The other day, my friend Leta Blake and I were discussing a few things we don’t like about the current state of the m/m romance/erotica publishing industry. One of which was the covers with all the manly-man ripped torso beefcake.

Then today my husband comes in the room and we’re talking about the book and he’s teasing me that my cover is OMGSOPORNY! And I was like, “Nonononono, wait, wait. You need to see what OTHER covers in this genre look like.” So I went over to Rainbow Book Reviews and showed him some of those ripped-torso covers, and as I did so, I realized something.

The men on those covers aren’t just ripped. They’re almost universally beheaded.

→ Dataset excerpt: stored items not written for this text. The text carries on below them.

(* ===== verification/Partition.v ===== *)
(** * What the partitions of the checker cut

    [Start] collects the zone and the address of every container;
    [PartitionOutgoing] and [PartitionIncoming] build shell commands from
    them.  The theorems relate the commands to the containers: the outgoing
    partition runs once on each container of the zone and names exactly the
    addresses outside it (a stopped container has none), the incoming one runs
    once on each container outside and names exactly the addresses of the zone,
    where every container has one. *)

From stdpp Require Import gmap strings list.
From Stdlib Require Import ZArith Lia Ascii.
From S2P Require Import Prelude GoStrings Etcd World ServiceManager Election Startup Checker.
Import Checker.

Module Partition.
#[local] Open Scope checker_scope.

(** ** Words *)

Lemma words_app (a b : string) : words (a +:+ " " +:+ b) = words a ++ words b.
Proof. unfold words. change (" " +:+ b) with (String " " b). by rewrite Split_app, filter_app. Qed.

(** A word: not empty and without blanks. *)
Definition is_word (w : string) : bool := negb (String.eqb w "") && free_of " " w.

Lemma words_word (w : string) : is_word w = true -> words w = [w].
Proof.
  unfold is_word, words. intros Hw. bool_to_prop. rewrite Split_free by done.
  by rewrite filter_cons_True.
Qed.

(** A text that ends with a blank: what follows starts a new word. *)
Definition ends_blank (q : string) : Prop := exists p, q = p +:+ " ".

Lemma words_blank (q s : string) : ends_blank q -> words (q +:+ s) = words q ++ words s.
Proof.
  intros [p ->]. rewrite <- append_assoc, words_app. change (words (p +:+ " ")) with (words (p +:+ " " +:+ "")).
  by rewrite (words_app p ""), app_nil_r.
Qed.

Definition targets (ips : list string) : list string := concat (map (fun ip => ["--target"; ip]) ips).

Lemma add_targets_words (ips : list string) (q : string) :
  ends_blank q -> Forall (fun ip => is_word ip = true) ips ->
  ends_blank (add_targets q ips) /\ words (add_targets q ips) = words q ++ targets ips.
Proof.
  intros Hq Hips. revert q Hq. induction Hips as [|ip ips Hip Hips IH]; intros q Hq.
  { cbn. by rewrite app_nil_r. }
  cbn [add_targets foldl]. destruct (IH (q +:+ "--target " +:+ ip +:+ " ")) as [Hb Hw].
  { exists (q +:+ "--target " +:+ ip). by rewrite !append_assoc. }
  split; [exact Hb|]. unfold add_targets in Hw |- *. rewrite Hw.
  rewrite words_blank by done. change ("--target " +:+ ip +:+ " ") with ("--target" +:+ " " +:+ ip +:+ " " +:+ "").
  rewrite !words_app, (words_word ip) by done. cbn. by rewrite <- app_assoc.
Qed.

(** The words of the command for one node. *)
Definition node_command (template partitionType : string) (ips : list string) (node : string) : list string :=
  words template ++ targets ips ++ words partitionType ++ [node].

Lemma node_query_words (template partitionType node : string) (ips : list string) :
  ends_blank template -> Forall (fun ip => is_word ip = true) ips -> is_word node = true ->
  words (add_targets template ips +:+ " " +:+ partitionType +:+ " " +:+ node) =
  node_command template partitionType ips node.
Proof.
  intros Ht Hips Hn. destruct (add_targets_words ips template Ht Hips) as [_ E].
  rewrite !words_app, E, (words_word node Hn). unfold node_command. by rewrite <- app_assoc.
Qed.

(** ** Loops that return nothing *)
Section Loops.
Context {W : Type}.

(** A body that, when it goes on, adds given events: the whole loop adds them
    all. *)
Lemma for_each_log {X R} (body : X -> step W (option R)) (f : X -> list event) (l : list X) :
  (forall x s s', x ∈ l -> body x s = (Ret None, s') -> exists new, log s' = new ++ log s /\ Permutation new (f x)) ->
  forall s s', for_each l body s = (Ret None, s') ->
  exists new, log s' = new ++ log s /\ Permutation new (l ≫= f).
Proof.
  induction l as [|x l IH]; intros Hb s s'; cbn [for_each].
  { intros [= <-]. by exists []. }
  unfold bind. destruct (body x s) as [[[r|]| | |] s1] eqn:E; try done.
  intros E'. destruct (Hb x s s1 (list_elem_of_here _ _) E) as (n1 & L1 & P1).
  destruct (IH (fun y t t' Hy => Hb y t t' (list_elem_of_further _ _ _ Hy)) s1 s' E') as (n2 & L2 & P2).
  exists (n2 ++ n1). split; [by rewrite L2, L1, app_assoc|].
  change ((x :: l) ≫= f) with (f x ++ (l ≫= f)). rewrite P2, P1. apply Permutation_app_comm.
Qed.
End Loops.

Section Commands.
Context {W : Type} `{CheckerEnv W} `{RangeOrder}.

Lemma CheckCall_log (cmd out : string) (s s' : run W) :
  CheckCall cmd s = (Ret (inl out), s') -> log s' = Command (words cmd) :: log s.
Proof.
  unfold CheckCall. destruct (String.eqb cmd ""); [done|]. destruct (words cmd) as [|a l]; [done|].
  unfold bind, command, observe, on_env, ret. cbn -[run_command].
  destruct (run_command (a :: l) (env s)) as [[[[e|] o] er] w']; [done|]. intros E. by injection E as _ <-.
Qed.

Lemma partition_node_log (query partitionType node : string) (s s' : run W) :
  partition_node query partitionType node s = (Ret None, s') ->
  log s' = Command (words (query +:+ " " +:+ partitionType +:+ " " +:+ node)) :: log s.
Proof.
  unfold partition_node, bind.
  destruct (CheckCall _ s) as [[[out|e]| | |] s1] eqn:E; try done.
  intros [= <-]. by apply CheckCall_log in E.
Qed.
(** * A shallow embedding of the context-aware logger (logger.go)

    The Go package wraps a logrus entry.  The embedding keeps the shape of
    the source: Go strings are byte strings ([string]), [map[string]string]
    values are references into a store of finite maps, requests are
    references into a store of request structs, and the package-level
    variables of the caller resolver are part of the same state. *)

From Stdlib Require Import Ascii ZArith Lia.
From Stdlib Require String.
From Stdlib Require Import Strings.Byte.
From Equations Require Import Equations.
From stdpp Require Import gmap strings list fin_maps pretty.

(** ** Go strings: [strings.LastIndex] and slicing *)

Module Strings.

(** One left-to-right pass that remembers the position of the last byte
    equal to [c]; [acc] is the answer for the part already scanned. *)
Fixpoint lastIndexFrom (c : ascii) (i acc : Z) (s : string) : Z :=
  match s with
  | EmptyString => acc
  | String a s' =>
      lastIndexFrom c (i + 1) (if Ascii.eqb a c then i else acc) s'
  end.

(** [strings.LastIndex(s, sep)] for a separator of one byte: the index of
    the last occurrence, or -1. *)
Definition LastIndex (s : string) (sep : ascii) : Z :=
  lastIndexFrom sep 0 (-1) s.

(** [s[:n]] *)
Definition sliceTo (s : string) (n : Z) : string :=
  String.substring 0 (Z.to_nat n) s.

(** [s[n:]] *)
Definition sliceFrom (s : string) (n : Z) : string :=
  String.substring (Z.to_nat n) (String.length s - Z.to_nat n) s.

Fixpoint hasByte (c : ascii) (s : string) : bool :=
  match s with
  | EmptyString => false
  | String a s' => Ascii.eqb a c || hasByte c s'
  end.

End Strings.

Import Strings.

(** The bounds on [LastIndex] that make the loop of [getPackageName]
    terminate. *)

Lemma lastIndexFrom_bounds c s : forall i acc,
  (acc < i)%Z ->
  (acc <= lastIndexFrom c i acc s < i + Z.of_nat (String.length s))%Z.
Proof.
  induction s as [|a s IH]; intros i acc Hacc; simpl.
  - lia.
  - destruct (Ascii.eqb a c).
    + specialize (IH (i + 1)%Z i). lia.
    + specialize (IH (i + 1)%Z acc). lia.
Qed.

Lemma LastIndex_bounds s c :
  (-1 <= LastIndex s c < Z.of_nat (String.length s))%Z.
Proof.
  unfold LastIndex. pose proof (lastIndexFrom_bounds c s 0 (-1)). lia.
Qed.

Lemma length_substring_0 n s :
  String.length (String.substring 0 n s) = Nat.min n (String.length s).
Proof.
  revert n. induction s as [|a s IH]; intros [|n]; simpl; auto.
Qed.

Lemma length_sliceTo s n :
  (0 <= n <= Z.of_nat (String.length s))%Z ->
  String.length (sliceTo s n) = Z.to_nat n.
Proof. intros H. unfold sliceTo. rewrite length_substring_0. lia. Qed.

(** Every iteration of the loop of [getPackageName] cuts at a position
    strictly inside the string. *)
Lemma sliceTo_LastIndex_shorter f c :
  (-1 < LastIndex f c)%Z ->
  (String.length (sliceTo f (LastIndex f c)) < String.length f)%nat.
Proof.
  intros H. pose proof (LastIndex_bounds f c).
  rewrite length_sliceTo by lia. lia.
Qed.

(** ** [getPackageName] *)

(** The loop of the source: while the last period lies after the last
    slash, cut the string at that period.  The cut position is an index
    of the string, so the slice never goes out of range. *)
Equations? getPackageName (f : string) : string by wf (String.length f) lt :=
  getPackageName f
    with Z_lt_dec (LastIndex f "/") (LastIndex f ".") := {
    | left _ => getPackageName (sliceTo f (LastIndex f "."));
    | right _ => f }.
Proof.
  apply sliceTo_LastIndex_shorter.
  pose proof (LastIndex_bounds f "/"). lia.
Qed.
(** * AI-Powered Presentation Generator: a shallow embedding of the backend

    The development follows the three backend modules:
    - [schemas.py]      the pydantic records and the LangGraph state,
    - [graph.py]        the six pipeline nodes and the linear workflow,
    - [presentation.py] the deterministic deck renderer.

    Python values are modelled as the code sees them: a [str] is a sequence
    of Unicode code points, a [dict] is an insertion-ordered association
    list with unique keys, an exception is a value of an error monad, and
    the external services (the generative model, the search tool) are
    oracles threading an abstract world. *)

From Stdlib Require Import String Ascii NArith ZArith Lia.
From stdpp Require Import base decidable option numbers list.
(** * Colour picker: luminance, tints, shade solver, field rasteriser and
      contrast overlay of [picker.js]

    The development embeds the functions of [src/picker.js] and proves or
    refutes the properties stated about them.

    Number model.  A JavaScript number is an IEEE-754 double.  Here a finite
    double is read as the real number it denotes and arithmetic is exact
    ([R] of the Standard Library); [NaN] is kept as a separate value because
    the code tests for it and because every comparison with it is false.
    Rounding error, overflow, the two infinities and the sign of zero are
    outside the model.  A division whose divisor is zero (an infinity or NaN
    in JavaScript) is given the value [NaN]; the divisors of the embedded
    code are the constants 255, 12.92 and 1.055, the contrast ratio, the
    luminance of a pure tint, which is positive (Lemma
    [calcLuminance_pure_tint]), and the width and height of the rectangle
    of the field, which the statements about the mouse take to be
    positive. *)

From Stdlib Require Import String Ascii.
From Stdlib Require Import ZArith Reals Lra Lia.
From stdpp Require Import base list.

Open Scope R_scope.

(** ** Numbers and values *)

Inductive num : Type :=
| Fin (x : R)
| NaN.

Inductive value : Type :=
| VNum (n : num)
| VStr (s : string)
| VBool (b : bool)
| VUndefined
| VNull.

(** [typeof v], as the string the operator returns. *)
Definition typeof (v : value) : string :=
  match v with
  | VNum _ => "number"
  | VStr _ => "string"
  | VBool _ => "boolean"
  | VUndefined => "undefined"
  | VNull => "object"
  end.

#[global] Instance Rlt_decision (x y : R) : Decision (x < y) := Rlt_dec x y.
#[global] Instance Rle_decision (x y : R) : Decision (x <= y) := Rle_dec x y.
#[global] Instance Req_decision : EqDecision R := Req_dec_T.

Module Num.

Definition lift2 (f : R -> R -> R) (a b : num) : num :=
  match a, b with
  | Fin x, Fin y => Fin (f x y)
  | _, _ => NaN
  end.

Definition add : num -> num -> num := lift2 Rplus.
Definition sub : num -> num -> num := lift2 Rminus.
Definition mul : num -> num -> num := lift2 Rmult.
(** Running a computation of the monad: the combinators are unfolded
    wherever they stand. *)
Ltac py_run :=
  cbv beta iota delta
    [bind catch ret raise lift emit log say write_file path_exists
     mkdir_parents download__ requests_get_text];
  simpl.

(** * Properties *)

(** ** The monad and the trace *)

Lemma say_fs ev w : fs (say ev w) = fs w.
Proof. reflexivity. Qed.

Lemma say_trace ev w : trace (say ev w) = trace w ++ [ev].
Proof. reflexivity. Qed.

Lemma world_eta w : mkWorld (fs w) (trace w) = w.
Proof. by destruct w. Qed.


(** ** [download__] *)

Lemma ok_false status : ok status = false ↔ (400 ≤ status)%Z.
Proof. unfold ok. rewrite Z.ltb_ge. done. Qed.

Lemma receive_nonempty r b : receive r = Returned b → b ≠ [].
Proof.
  destruct r as [|status body]; simpl; [done|].
  destruct (ok status); simpl; [|done].
  destruct body; [done|]. by intros [= <-].
Qed.

(** C6 (as amended).  [download__] sends exactly one request and does
    nothing else (no second attempt, no write).  The transport error
    [ClientResponseError] is raised for the statuses [raise_for_status]
    rejects, which are those of 400 and above, not every status that is not a
    success: a response with any lower status is accepted.  An accepted
    response with a zero-length body raises the empty-content error, an
    accepted response with a body returns that body; so a zero-length body is
    never returned. *)
Theorem download___single_attempt net u w :
  (download__ net u w).2 = say (EvGet Aiohttp (image_request u)) w ∧
  match net (image_request u) with
  | ConnFail => (download__ net u w).1 = Raised ExClientConnection
  | Resp status body =>
      ((400 ≤ status)%Z →
         (download__ net u w).1 = Raised (ExClientResponse status)) ∧
      ((status < 400)%Z → body = [] →
         (download__ net u w).1 = Raised ExEmptyResponse) ∧
      ((status < 400)%Z → body ≠ [] →
         (download__ net u w).1 = Returned body)
  end ∧
  (download__ net u w).1 ≠ Returned [].
Proof.
  unfold download__, bind, emit, lift, fetch. simpl.
  split; [done|]. split.
  - destruct (net (image_request u)) as [|status body]; simpl; [done|].
    unfold ok. destruct (Z.ltb_spec status 400); simpl.
    + split; [lia|]. split; [by intros _ ->|].
      intros _ Hb. by destruct body.
    + split; [done|]. split; intros; lia.
  - intros H. by apply receive_nonempty in H.
Qed.

Lemma download___single_attempt_witness :
  (download__ net0 "bad://x" w0).1 = Raised (ExClientResponse 404) ∧
  (download__ net0 "empty://e" w0).1 = Raised ExEmptyResponse ∧
  (download__ net0 "good://y" w0).1 = Returned (bs "Y") ∧
  trace (download__ net0 "good://y" w0).2 = [EvGet Aiohttp (image_request "good://y")].
Proof.
  split; [|split; [|split]].
  - apply (proj1 (proj1 (proj2 (download___single_attempt net0 "bad://x" w0)))).
    vm_compute. discriminate.
  - apply (proj1 (proj2 (proj1 (proj2 (download___single_attempt net0 "empty://e" w0)))));
      reflexivity.
  - apply (proj2 (proj2 (proj1 (proj2 (download___single_attempt net0 "good://y" w0)))));
      [reflexivity | discriminate].
  - rewrite (proj1 (download___single_attempt net0 "good://y" w0)). reflexivity.
Defined.

(** C6, as the specification words it, fails: a response whose status is
    not a success but is below 400 (here 300, which aiohttp does not follow as
    a redirect) raises nothing, and its body is returned as the content of the
    image. *)
Lemma download___accepts_status_below_400 :
  net_choices (image_request "good://y") = Resp 300 (bs "choose one") ∧
  (download__ net_choices "good://y" w0).1 = Returned (bs "choose one") ∧
  (download_ net_choices ["out"; "0.jpg"] ["good://y"] w0).1 = Returned PyNone ∧
  fs (download_ net_choices ["out"; "0.jpg"] ["good://y"] w0).2 !! ["out"; "0.jpg"] =
    Some (File (bs "choose one")).
Proof. repeat split; reflexivity. Qed.

(** ** The constructor *)

(** C10.  A URL that does not start with ['https://mangalib.me/'] makes the
    constructor raise at once: the world is the one it was given, so no
    request was sent, nothing was logged and nothing was written. *)
Theorem init_rejects_foreign_url net find_data manga_url w :
  String.prefix base_url manga_url = false →
  __init__ net find_data manga_url w = (Raised ExNotMangalib, w).
Proof. intros H. unfold __init__. by rewrite H. Qed.

Lemma init_rejects_foreign_url_witness :
  __init__ net0 no_data "https://example.org/manga" w0 = (Raised ExNotMangalib, w0).
Proof. apply init_rejects_foreign_url. reflexivity. Defined.

(** ** The chapter list *)

Lemma string_app_cons a (s t : string) : String a s +:+ t = String a (s +:+ t).
Proof. reflexivity. Qed.

Lemma _parse_chapters_map d :
  _parse_chapters d = chapter_of (slug d) <$> reverse (chapters_raw d).
Proof.
  unfold _parse_chapters. apply list_fmap_ext. intros _ c _.
  unfold chapter_of. by f_equal.
Qed.

(** C9.  [self.chapters] is the catalog's chapter array reversed: there are
    as many chapters as raw elements, chapter [i] is built from raw element
    [n-1-i], its name, volume and number are copied and its URL is
    [https://mangalib.me/<slug>/v<volume>/c<number>].  The object the
    constructor returns carries this list, and [download] walks it from
    its head. *)
Theorem parse_chapters_reversed d :
  length (_parse_chapters d) = length (chapters_raw d) ∧
  (∀ i c, i < length (chapters_raw d) →
     chapters_raw d !! (length (chapters_raw d) - 1 - i) = Some c →
     _parse_chapters d !! i = Some (chapter_of (slug d) c)) ∧
  (∀ net find_data manga_url w self w',
     __init__ net find_data manga_url w = (Returned self, w') →
     chapters self = chapter_of (slug (data self)) <$> reverse (chapters_raw (data self))) ∧
  (∀ net find_pg find_info self path schedules w,
     download net find_pg find_info self path schedules w =
     download_chapters net find_pg find_info (path /: slug (data self))
       (chapters self) schedules w).
Proof.
  rewrite _parse_chapters_map. split; [|split; [|split]].
  - by rewrite length_fmap, length_reverse.
  - intros i c Hi Hc.
    rewrite list_lookup_fmap, reverse_lookup by done.
    replace (length (chapters_raw d) - S i) with (length (chapters_raw d) - 1 - i) by lia.
    by rewrite Hc.
  - intros net find_data manga_url w self w'. unfold __init__.
    destruct (negb _); [done|]. unfold bind, catch.
    destruct (_get_manga_data _ _ _ _) as [[[d'|[key|]]|e] w1]; simpl;
      unfold ret, raise; try done.
    intros [= <- _]. simpl. apply _parse_chapters_map.
  - done.
Qed.

Lemma parse_chapters_reversed_witness :
  _parse_chapters data0 !! 0 =
    Some (mkChapter "First" "1" "1" "https://mangalib.me/jojo/v1/c1").
Proof.
  apply (proj1 (proj2 (parse_chapters_reversed data0)) 0 (mkRaw "First" "1" "1"));
    [simpl; lia | reflexivity].
Defined.

(** ** The items of a chapter *)

Lemma string_app_length (s t : string) :
  String.length (s +:+ t) = String.length s + String.length t.
Proof.
  induction s as [|a s IH]; [done|].
  rewrite string_app_cons. simpl. by f_equal.
Qed.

Not every cover is this way, of course, but enough are that it shows a deeply, deeply disturbing mindset in the genre.

One of the biggest complaints feminists very rightfully have toward advertising is the frequent portrayal of dismembered women. Armless or headless, only the torso, the part showing the sexy bits, is used. It’s believed to be another form of violence against women, or at least a means of portraying women that objectifies and dehumanizes them so that violence against them becomes more acceptable.

The majority of consumers in the m/m romance/erotica genre are women. What does it say about us, that we’re doing the same thing to gay men? Though we, women, are the consumers in this genre, are we looking at the physical representation of the characters with the internalized male gaze?

Suddenly, I’m very glad my book has the cover it does, and that I self-published rather that going through a publishing house for m/m romance and erotica, where I might not have had control over the cover art.